**Work order:** Check the material that follows for the word "leaves" and say how many lines contain it, with no other words.

:: Records ::

(** What [register_volume] leaves, with the replicas spelled out. *)
Lemma register_volume_lemma t l v dn :
  layout_inv t l -> keyed t v.(vi_id) ->
  let l' := register_volume t v dn l in
  let locs := set_node t (replicas l v.(vi_id)) dn in
  lookup v.(vi_id) l' = Some locs
    /\ (v.(vi_id) ∈ l'.(vl_writable) <-> forallb (healthy t v.(vi_id)) locs = true
        /\ Replica.copy_count l.(vl_rp) <= len locs /\ is_writable v l = true)
    /\ forall x, x <> v.(vi_id) -> lookup x l' = lookup x l
        /\ (x ∈ l'.(vl_writable) <-> x ∈ l.(vl_writable)).
Proof.
  intros Hi Hk. cbv zeta. unfold register_volume.
  set (locs := set_node t (replicas l (vi_id v)) dn). set (l1 := with_locations _ l).
  destruct (check_replicas_spec t (vi_id v) locs Hk l1 (li_writable _ _ Hi)) as (H1 & H2 & H3 & H4 & H5).
  pose proof (check_replicas_rp t (vi_id v) locs l1) as H6.
  destruct (check_replicas t (vi_id v) locs l1) as [l2 b]. cbn [fst snd] in *. subst b.
  unfold lookup.
  assert (Hloc : forall l', l'.(vl_locations) = l1.(vl_locations) ->
    l'.(vl_locations) !! vi_id v = Some locs /\
    forall x, x <> vi_id v -> l'.(vl_locations) !! x = l.(vl_locations) !! x).
  { intros l' ->. cbn. split; [apply lookup_insert_eq|intros; by rewrite lookup_insert_ne]. }
  destruct (forallb (healthy t (vi_id v)) locs) eqn:Ef.
  - set (l3 := remember_oversized_volume v l2).
    assert (Hw3 : vl_writable l3 = vl_writable l2 /\ vl_rp l3 = vl_rp l2
      /\ vl_locations l3 = vl_locations l2 /\ is_writable v l3 = is_writable v l2
      /\ (is_oversize v l3 = false -> vl_oversize l3 !! vi_id v = None)).
    { unfold l3, remember_oversized_volume. destruct (is_oversize v l2) eqn:Eo; repeat split.
      - cbn. unfold is_oversize in *. cbn. congruence.
      - intros _. cbn. apply lookup_delete_eq. }
    destruct Hw3 as (W1 & W2 & W3 & W4 & W5).
    destruct (Hloc l3 ltac:(congruence)) as [L1 L2].
    destruct (ensure_spec v l3 locs) as (E1 & E2 & E3); [by rewrite W1|done..|].
    assert (Hisw : is_writable v l3 = is_writable v l)
      by (rewrite W4; unfold is_writable, is_oversize; by rewrite H4).
    rewrite E1. split; [done|]. split.
    + rewrite E3. destruct decide; [|done]. rewrite Hisw, W2, H6. naive_solver.
    + intros x Hx. split; [auto|]. rewrite E3. destruct decide; [done|]. rewrite W1, H5. naive_solver.
  - destruct (Hloc l2 H3) as [L1 L2]. split; [done|]. split.
    + rewrite H5. naive_solver.
    + intros x Hx. split; [auto|]. rewrite H5. naive_solver.
Qed.


(** A test for [keyed]. *)
Definition keyedb (t : tree) : bool :=
  forallb (fun e => match e.2.(nd_type) with
                    | TDataNode d => forallb (fun p => p.2.(vi_id) =? p.1) (map_to_list d.(dn_volumes))
                    | _ => true
                    end) (map_to_list t.(t_nodes)).

Lemma keyedb_ok t vid : keyedb t = true -> keyed t vid.
Proof.
  unfold keyedb. rewrite forallb_forall. intros H r w Hv. unfold volumes_of, get_node in Hv.
  destruct (t_nodes t !! r) as [nd|] eqn:E; [|by rewrite lookup_empty in Hv].
  specialize (H (r, nd)). cbn [snd] in H. rewrite <- list_elem_of_In, elem_of_map_to_list in H.
  specialize (H E). destruct (nd_type nd) as [| | |d]; [by rewrite lookup_empty in Hv..|].
  rewrite forallb_forall in H. specialize (H (vid, w)).
  rewrite <- list_elem_of_In, elem_of_map_to_list in H. specialize (H Hv). cbn in H. lia.
Qed.

Lemma sample_inv : layout_inv sample_cluster sample_layout.
Proof. by apply (layout_reachable_inv rp_other_rack _ _ eq_refl sample_layout_reachable). Qed.


Lemma ensure_other v l x : NoDup l.(vl_writable) -> x <> v.(vi_id) ->
  vl_locations (ensure_correct_writable v l) = vl_locations l
  /\ (x ∈ vl_writable (ensure_correct_writable v l) <-> x ∈ vl_writable l).
Proof.
  intros Hn Hx. unfold ensure_correct_writable. destruct (vl_locations l !! vi_id v); [|done].
  destruct (_ && _).
  - destruct (vl_oversize l !! vi_id v); [done|].
    destruct (set_writable_spec (vi_id v) l Hn) as (w & -> & _ & Hw). cbn. rewrite Hw. naive_solver.
  - destruct (remove_writable_spec (vi_id v) l Hn) as (w & -> & _ & Hw). cbn. rewrite Hw. naive_solver.
Qed.

Lemma remove_server_None t dn ls : remove_server t dn ls = None -> dn_addr t dn ∉ map (dn_addr t) ls.
Proof.
  induction ls as [|r ls IH]; cbn [remove_server map]; [set_solver|].
  destruct (same_server t r dn) eqn:E; [done|]. destruct (remove_server t dn ls); [done|].
  unfold same_server in E. apply bool_decide_eq_false in E. intros _. set_solver.
Qed.

Lemma not_same_server t dn ls : dn_addr t dn ∉ map (dn_addr t) ls ->
  forall r, r ∈ ls -> same_server t r dn = false.
Proof.
  intros H r Hr. unfold same_server. apply bool_decide_eq_false. intros E. apply H. rewrite <- E.
  apply list_elem_of_In, in_map, list_elem_of_In, Hr.
Qed.

Lemma drop_empty_lookup (m : gmap Z (list nref)) x :
  default [] (filter (fun e => e.2 <> []) m !! x) = default [] (m !! x)
  /\ filter (fun e => e.2 <> []) m !! x <> Some [].
Proof.
  split; [|by intros [_ H]%map_lookup_filter_Some].
  destruct (filter (fun e => e.2 <> []) m !! x) as [k|] eqn:E.
  - apply map_lookup_filter_Some in E as [-> _]. done.
  - apply map_lookup_filter_None in E as [->|E]; [done|].
    destruct (m !! x) as [[|y k]|] eqn:Em; [done| |done]. by destruct (E (y :: k) eq_refl).
Qed.

(** Unregistering a volume from a data node that is one of its replicas
    leaves no replica on that server and forgets the volume when it was the
    last one; a volume left without enough replicas is not writable, and the
    other volumes keep their replicas and stay writable or not. *)
Theorem unregister_volume_removes : forall t l v dn,
  0 < Replica.copy_count l.(vl_rp) -> layout_inv t l ->
  let l' := unregister_volume t v dn l in
  (forall r, r ∈ replicas l' v.(vi_id) -> same_server t r dn = false)
  /\ (dn_addr t dn ∈ map (dn_addr t) (replicas l v.(vi_id)) -> lookup v.(vi_id) l' <> Some [])
  /\ (len (replicas l' v.(vi_id)) < Replica.copy_count l.(vl_rp) -> v.(vi_id) ∉ l'.(vl_writable))
  /\ forall x, x <> v.(vi_id) -> replicas l' x = replicas l x
       /\ (x ∈ l'.(vl_writable) <-> x ∈ l.(vl_writable)).
Proof.
  intros t l v dn Hc Hi l'.
  assert (Hi' : layout_inv t l') by by apply unregister_inv.
  assert (Hrp : vl_rp l' = vl_rp l) by apply (layout_step_rp (t, l) (t, l')), ls_unregister.
  assert (H3 : len (replicas l' v.(vi_id)) < Replica.copy_count l.(vl_rp) -> v.(vi_id) ∉ l'.(vl_writable)).
  { intros Hl Hw. destruct (li_copies _ _ Hi' _ Hw) as (k & E & Hk). unfold replicas in Hl.
    rewrite E in Hl. cbn in Hl. rewrite Hrp in Hk. lia. }
  subst l'. revert H3. clear Hi' Hrp. unfold unregister_volume.
  destruct (vl_locations l !! vi_id v) as [ls|] eqn:E; cbn [mbind option_bind].
  2:{ intros H3. unfold replicas, lookup in *. rewrite E in *. cbn.
      split; [set_solver|]. by split. }
  destruct (remove_server t dn ls) as [locs|] eqn:Er; intros H3.
  - destruct (remove_server_servers _ _ _ _ Er (li_servers _ _ Hi _ _ E)) as (_ & _ & Hn).
    set (l1 := with_locations _ l) in *.
    assert (He : forall x, x <> vi_id v -> vl_locations (ensure_correct_writable v l1) = vl_locations l1
      /\ (x ∈ vl_writable (ensure_correct_writable v l1) <-> x ∈ vl_writable l1))
      by (intros; apply ensure_other; [apply Hi|done]).
    assert (Hl : vl_locations (ensure_correct_writable v l1) = vl_locations l1)
      by (apply (He (vi_id v + 1)); lia).
    unfold replicas at 1, lookup. cbn [vl_locations with_locations]. rewrite Hl in *.
    split; [|split; [|split; [exact H3|]]].
    + intros r. rewrite (proj1 (drop_empty_lookup _ _)). cbn. rewrite lookup_insert_eq.
      by apply not_same_server.
    + intros _. apply drop_empty_lookup.
    + intros x Hx. split; [|by apply (He x Hx)]. unfold replicas. cbn [vl_locations with_locations].
      rewrite (proj1 (drop_empty_lookup _ _)). cbn. by rewrite lookup_insert_ne by done.
  - apply remove_server_None in Er. unfold replicas in *. rewrite E in *. cbn.
    split; [by apply not_same_server|]. split; [done|]. by split.
Qed.

Lemma unregister_volume_removes_witness :
  let l' := unregister_volume sample_cluster (replicated 3 0) 5 sample_layout in
  0 < Replica.copy_count sample_layout.(vl_rp) /\ replicas l' 3 = [4] /\ 3 ∉ l'.(vl_writable).
Proof.
  destruct (unregister_volume_removes sample_cluster sample_layout (replicated 3 0) 5
              ltac:(vm_compute; reflexivity) sample_inv) as (_ & _ & H & _).
  split; [vm_compute; reflexivity|]. split; [vm_compute; reflexivity|].
  apply H. vm_compute. reflexivity.
Defined.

:::

**Output for this exercise:** 2